L.M. Nigmatullin, I.I. Khusainova, A.D. Khaziev

Naberezhnye Chelny Branch of the Republican Clinical Oncology Dispensary of Ministry of Healthcare of Tatarstan Republic named after prof. M.Z. Sigal, Naberezhnye Chelny

Khusainova Ilyuza I. ― Cand. of Sci. (Med.), oncologist, head of palliative care department №3 of the Naberezhnye Chelny Branch of the Republican Clinical Oncology Dispensary of Ministry of Healthcare of Tatarstan Republic named after prof. M.Z. Sigal

18A Naberezhnochelninskiy Ave., Naberezhnye Chelny, 423803, Russian Federation, tel. +7-987-236-31-44, e-mail: kh.ilyuza@gmail.com, SPIN-code: 2126-1310, Researcher ID: 8425-2023, ORCID ID: 0000-0002-1655-2905

Abstract. In modern medical oncology, special attention is paid to «personalized» medicine, which implies a strategy to increase efficiency with the help of targeted therapy. Similar attempts to achieve accuracy are being made in oncosurgical practice. Sentinel lymph node (SLN) mapping is being actively implemented in the surgical staging of endometrial cancer. ICG mapping of the SLN can reduce the morbidity associated with regional lymphadenectomy while providing equivalent prognostic information about the status of the lymph nodes. The experience of using indocyanine green in our clinic of patients with endometrial cancer of low and moderate risk of lymphovascular invasion to identify sentinel lymph nodes seems to be promising in providing adequate intraoperative staging.

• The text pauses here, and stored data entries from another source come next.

(** The names of agents: lower case letters, digits and underscores, and not [root]. *)
Lemma valid_name_iff n :
  valid_name n ↔ n ≠ [] ∧ n ≠ ROOT_SEGMENT ∧ Forall (λ c, is_name_char c = true) n.
Proof.
  unfold valid_name, validate_agent_name. rewrite <-forallb_Forall.
  destruct (str_eqb n []) eqn:E1; [apply str_eqb_eq in E1; naive_solver|].
  destruct (str_eqb n ROOT_SEGMENT) eqn:E2; [apply str_eqb_eq in E2; naive_solver|].
  apply str_eqb_neq in E1, E2.
  destruct (str_eqb n (lit ".") || str_eqb n (lit "..")) eqn:E3.
  { split; [done|]. intros (_ & _ & Hf). apply orb_true_iff in E3.
    rewrite !str_eqb_eq in E3. by destruct E3 as [-> | ->]. }
  destruct (contains_char SLASH n) eqn:E4.
  { split; [done|]. intros (_ & _ & Hf). unfold contains_char in E4.
    apply existsb_true_elem in E4 as (c & Hc & Heq%N.eqb_eq). subst c.
    rewrite forallb_Forall, Forall_forall in Hf. by specialize (Hf _ Hc). }
  destruct (forallb is_name_char n); simpl; naive_solver.
Qed.

Lemma valid_name_no_slash n : valid_name n → SLASH ∉ n.
Proof. intros (_ & _ & Hf)%valid_name_iff. rewrite Forall_forall in Hf. by intros Hc%Hf. Qed.

Lemma validate_names_ok ns : validate_names ns = Ok () ↔ Forall valid_name ns.
Proof.
  induction ns as [|n ns IH]; simpl; [by split; [constructor|]|].
  rewrite Forall_cons, <-IH. unfold valid_name.
  destruct (validate_agent_name n) as [[]|]; naive_solver.
Qed.

Lemma join_slash root ns : join [SLASH] (root :: ns) = below root ns.
Proof.
  revert root. induction ns as [|n ns IH]; intros root; [by unfold below; simpl; rewrite app_nil_r|].
  rewrite join_cons by done. by rewrite IH.
Qed.

Lemma split_below root ns :
  SLASH ∉ root → Forall valid_name ns → split SLASH (below root ns) = root :: ns.
Proof.
  intros Hr Hn. rewrite <-join_slash. apply split_join; [done|]. constructor; [done|].
  eapply Forall_impl; [exact Hn|]. apply valid_name_no_slash.
Qed.

Lemma below_no_trailing root ns :
  SLASH ∉ root → root ≠ [] → Forall valid_name ns → ends_with [SLASH] (below root ns) = false.
Proof.
  intros Hr Hne Hn. apply not_true_iff_false. rewrite ends_with_spec. intros (r & E).
  destruct (list_snoc_cases ns) as [->|(ns' & n & ->)].
  - unfold below in E. simpl in E. rewrite app_nil_r in E. apply Hr. rewrite E. apply elem_of_app. right. by left.
  - apply Forall_snoc_iff in Hn as [_ Hn]. pose proof (valid_name_no_slash _ Hn) as Hs.
    apply valid_name_iff in Hn as (Hnn & _). destruct (list_snoc_cases n) as [->|(n' & c & ->)]; [done|].
    unfold below in E. rewrite fmap_app, concat_app in E. simpl in E. rewrite app_nil_r in E.
    rewrite app_comm_cons, !app_assoc in E. apply app_inj_tail in E as [_ ->].
    apply Hs, elem_of_app. right. by left.
Qed.

Lemma root_no_slash : SLASH ∉ ROOT_SEGMENT.
Proof. apply (bool_decide_unpack _). by vm_compute. Qed.

(** The agent paths are [/morpheus] and the slash separated valid names below [/root], each in one
    way; a child of such a path ends with its name, and a relative reference resolves to the path
    its names lead to one by one. *)
Theorem agent_paths_are_rooted_names path :
  (from_string path = Ok path ↔
     path = MORPHEUS ∨ ∃ names, Forall valid_name names ∧ path = below ROOT names) ∧
  (∀ names name, Forall valid_name names → valid_name name →
     agent_path_join (below ROOT names) name = Ok (below ROOT (names ++ [name])) ∧
     agent_name (below ROOT (names ++ [name])) = name) ∧
  (∀ names more, Forall valid_name names → Forall valid_name more → more ≠ [] →
     agent_path_resolve (below ROOT names) (join [SLASH] more) = Ok (below ROOT (names ++ more))).
Proof.
  assert (∀ ns, Forall valid_name ns → validate_absolute_path (below ROOT ns) = Ok ()) as Hok.
  { intros ns Hns. unfold validate_absolute_path. destruct (str_eqb _ MORPHEUS); [done|].
    change (below ROOT ns) with ([SLASH] ++ below ROOT_SEGMENT ns).
    rewrite strip_prefix_app, split_below by (done || apply root_no_slash). rewrite str_eqb_refl. cbn [negb].
    rewrite below_no_trailing by (done || apply root_no_slash). by apply validate_names_ok. }
  assert (∀ ns more, below (below ROOT ns) more = below ROOT (ns ++ more)) as Happ.
  { intros ns more. unfold below. by rewrite fmap_app, concat_app, app_assoc. }
  split_and!.
  - unfold from_string. split.
    + intros H. apply let_Ok in H as ([] & H & _). unfold validate_absolute_path in H.
      destruct (str_eqb path MORPHEUS) eqn:Em; [left; by apply str_eqb_eq|right].
      destruct (strip_prefix [SLASH] path) as [stripped|] eqn:Ep; [|done].
      apply strip_prefix_Some in Ep as ->.
      destruct (split SLASH stripped) as [|root segments] eqn:Es; [done|].
      destruct (str_eqb root ROOT_SEGMENT) eqn:Er; [|done]. apply str_eqb_eq in Er as ->. simpl in H.
      destruct (ends_with _ _); [done|]. apply validate_names_ok in H. exists segments. split; [done|].
      rewrite <-(join_split SLASH stripped), Es, join_slash. done.
    + intros [->|(ns & Hns & ->)]; [done|]. by rewrite Hok.
  - intros ns n Hns Hn. unfold agent_path_join. unfold valid_name in Hn. rewrite Hn. cbv beta iota.
    assert (below ROOT ns ++ [SLASH] ++ n = below ROOT (ns ++ [n])) as E.
    { unfold below. rewrite fmap_app, concat_app. cbn. by rewrite app_nil_r, <-app_assoc. }
    assert (Forall valid_name (ns ++ [n])) as Hall by (apply Forall_snoc_iff; done). split.
    + rewrite E. unfold from_string. by rewrite Hok.
    + unfold agent_name. destruct (is_root _) eqn:Eroot.
      { exfalso. apply str_eqb_eq in Eroot. rewrite <-E in Eroot. apply (f_equal length) in Eroot.
        unfold below in Eroot. rewrite !length_app in Eroot. simpl in Eroot. lia. }
      change (below ROOT (ns ++ [n])) with ([] ++ SLASH :: below ROOT_SEGMENT (ns ++ [n])).
      rewrite split_app, split_below by (done || apply root_no_slash || apply not_elem_of_nil).
      rewrite !last_cons, last_snoc.
      apply valid_name_iff in Hn as [? _]. by destruct n.
  - intros ns more Hns Hmore Hne. destruct more as [|m ms]; [done|].
    pose proof Hmore as [Hm Hms]%Forall_cons. rewrite join_slash.
    pose proof (valid_name_no_slash _ Hm) as Hslash. pose proof Hm as (Hmne & _)%valid_name_iff.
    unfold agent_path_resolve. destruct m as [|c m]; [done|].
    assert (c ≠ SLASH) as Hc by (intros ->; apply Hslash; by left).
    assert (str_eqb (below (c :: m) ms) [] = false) as -> by (by apply str_eqb_neq).
    assert (str_eqb (below (c :: m) ms) ROOT = false) as ->.
    { apply str_eqb_neq. intros E. injection E as E _. done. }
    assert (starts_with [SLASH] (below (c :: m) ms) = false) as ->.
    { apply not_true_iff_false. rewrite starts_with_spec. intros (r & E). injection E as E _. done. }
    unfold validate_relative_reference. rewrite below_no_trailing, split_below by done.
    rewrite (proj2 (validate_names_ok _)) by done. cbv beta iota.
    assert (below ROOT ns ++ [SLASH] ++ below (c :: m) ms = below ROOT (ns ++ (c :: m) :: ms)) as ->.
    { unfold below. by rewrite fmap_app, concat_app, <-app_assoc. }
    unfold from_string. rewrite Hok; [done|]. apply Forall_app. done.
Qed.

(** ** Nicknames *)

Lemma lit_inj s t : lit s = lit t → s = t.
Proof.
  unfold lit. intros E. apply (list_fmap_eq_inj N_of_ascii) in E.
  - rewrite <-(String.string_of_list_ascii_of_string s), <-(String.string_of_list_ascii_of_string t).
    by rewrite E.
  - intros x y Exy. by rewrite <-(ascii_N_embedding x), <-(ascii_N_embedding y), Exy.
Qed.

Definition digits (s : str) : Prop := Forall (λ c, is_ascii_digit c = true) s.

Lemma digits_pretty x t : digits (lit t) → digits (lit (pretty_N_go x t)).
Proof.
  revert t. induction (N.lt_wf_0 x) as [x _ IH]. intros t Ht. destruct (decide (0 < x)%N) as [Hx|Hx].
  - rewrite pretty_N_go_step by done. apply IH; [apply N.div_lt; lia|]. constructor; [|done].
    unfold pretty_N_char. by repeat case_match.
  - assert (x = 0%N) as -> by lia. by rewrite pretty_N_go_0.
Qed.

Lemma digits_fmt_N n : digits (fmt_N n).
Proof.
  unfold fmt_N, pretty, pretty_N. case_decide; [by repeat constructor|].
  apply digits_pretty. constructor.
Qed.

(** Digits followed by a letter split in one way. *)
Lemma digits_app_inj a b c d x y :
  digits a → digits b → is_ascii_digit x = false → is_ascii_digit y = false →
  a ++ x :: c = b ++ y :: d → a = b.
Proof.
  intros Ha. revert b. induction Ha as [|u a Hu Ha IH]; intros b Hb Hx Hy E;
    destruct Hb as [|v b Hv Hb]; simpl in E; simplify_eq; try congruence.
  f_equal. by apply IH.
Qed.

Lemma ordinal_suffix_letter v : ∃ x c, ordinal_suffix v = x :: c ∧ is_ascii_digit x = false.
Proof.
  unfold ordinal_suffix.
  destruct (_ && _); [|destruct (_ =? 1)%N; [|destruct (_ =? 2)%N; [|destruct (_ =? 3)%N]]];
    (do 2 eexists; split; [reflexivity|reflexivity]).
Qed.

Lemma format_nickname_inj n1 n2 c1 c2 :
  SPACE ∉ n1 → SPACE ∉ n2 →
  format_agent_nickname n1 c1 = format_agent_nickname n2 c2 → n1 = n2 ∧ c1 = c2.
Proof.
  intros H1 H2. unfold format_agent_nickname.
  change (lit " the ") with (SPACE :: lit "the ").
  destruct (N.eqb_spec c1 0), (N.eqb_spec c2 0); intros E.
  - by subst.
  - exfalso. apply H1. rewrite E. apply elem_of_app. right. by left.
  - exfalso. apply H2. rewrite <-E. apply elem_of_app. right. by left.
  - rewrite <-!app_comm_cons in E. pose proof (f_equal (split SPACE) E) as Es.
    rewrite !split_app in Es by done. injection Es as -> _. split; [done|].
    apply app_inv_head in E. injection E as E.
    destruct (ordinal_suffix_letter (c1 + 1)) as (x & s1 & Ex & Hx),
      (ordinal_suffix_letter (c2 + 1)) as (y & s2 & Ey & Hy). rewrite Ex, Ey in E.
    apply digits_app_inj in E; [|apply digits_fmt_N..|done|done].
    apply lit_inj in E. apply pretty_N_inj in E. lia.
Qed.

Section nicknames.
Context {Env : Type} `{ThreadIds}.
Implicit Types (a : active_agents Env) (s : system Env).

(** The nickname an action takes from the pool. *)
Definition drawn (act : action Env) s : option str :=
  match act with
  | ReserveNickname i names None pick =>
      match sy_procs s !! i with
      | Some (PReserved _ _) =>
          (reserve_agent_nickname names None pick (rg_active (sy_registry s))).1
      | _ => None
      end
  | _ => None
  end.

(** The names of the pool have no spaces, like those the program ships. *)
Definition plain_pool (act : action Env) : Prop :=
  match act with
  | ReserveNickname _ names None _ => Forall (λ n, SPACE ∉ n) names
  | _ => True
  end.

(** The states with the nicknames drawn on the way, latest first. *)
Inductive drawing (max_threads : option N) : list str → system Env → Prop :=
  | draw_empty : drawing max_threads [] empty_system
  | draw_fire act nicks s s' :
      drawing max_threads nicks s → plain_pool act → fire max_threads act s = Some s' →
      drawing max_threads (option_list (drawn act s) ++ nicks) s'.

Definition remembered a (nick : str) : Prop :=
  ∃ name count, SPACE ∉ name ∧ nick = format_agent_nickname name count ∧
    (count ≤ aa_nickname_reset_count a)%N ∧
    (count = aa_nickname_reset_count a → nick ∈ aa_used_agent_nicknames a).

Lemma remembered_mono a a' nick :
  aa_nickname_reset_count a' = aa_nickname_reset_count a →
  aa_used_agent_nicknames a ⊆ aa_used_agent_nicknames a' → remembered a nick → remembered a' nick.
Proof. intros E Hs (n & c & ? & ? & ? & ?). exists n, c. rewrite E. set_solver. Qed.

Lemma choose_elem pick (l : list str) x : choose pick l = Some x → x ∈ l.
Proof. apply list_elem_of_lookup_2. Qed.

Lemma register_spawned_used md a :
  aa_nickname_reset_count (register_spawned_thread md a) = aa_nickname_reset_count a ∧
  aa_used_agent_nicknames a ⊆ aa_used_agent_nicknames (register_spawned_thread md a).
Proof.
  unfold register_spawned_thread. destruct (am_agent_id md) as [t|]; [|done].
  destruct (am_agent_nickname md); simpl; destruct (aa_thread_paths a !! t) as [ag|]; simpl;
    try destruct (str_eqb (ra_path ag) _); simpl;
    destruct (_ !! agent_key t md) as [[[t'|] ? ? ?]|]; simpl; try destruct (t' =? t)%N;
    (split; [done|set_solver]).
Qed.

The introduction of this technique into the management will significantly reduce the risk of postoperative complications associated with lymphadenectomy, without affecting to the prognosis of the disease.

Key words: endometrial cancer, sentinel lymph node mapping, indocyanine green, regional lymphadenectomy, literature review.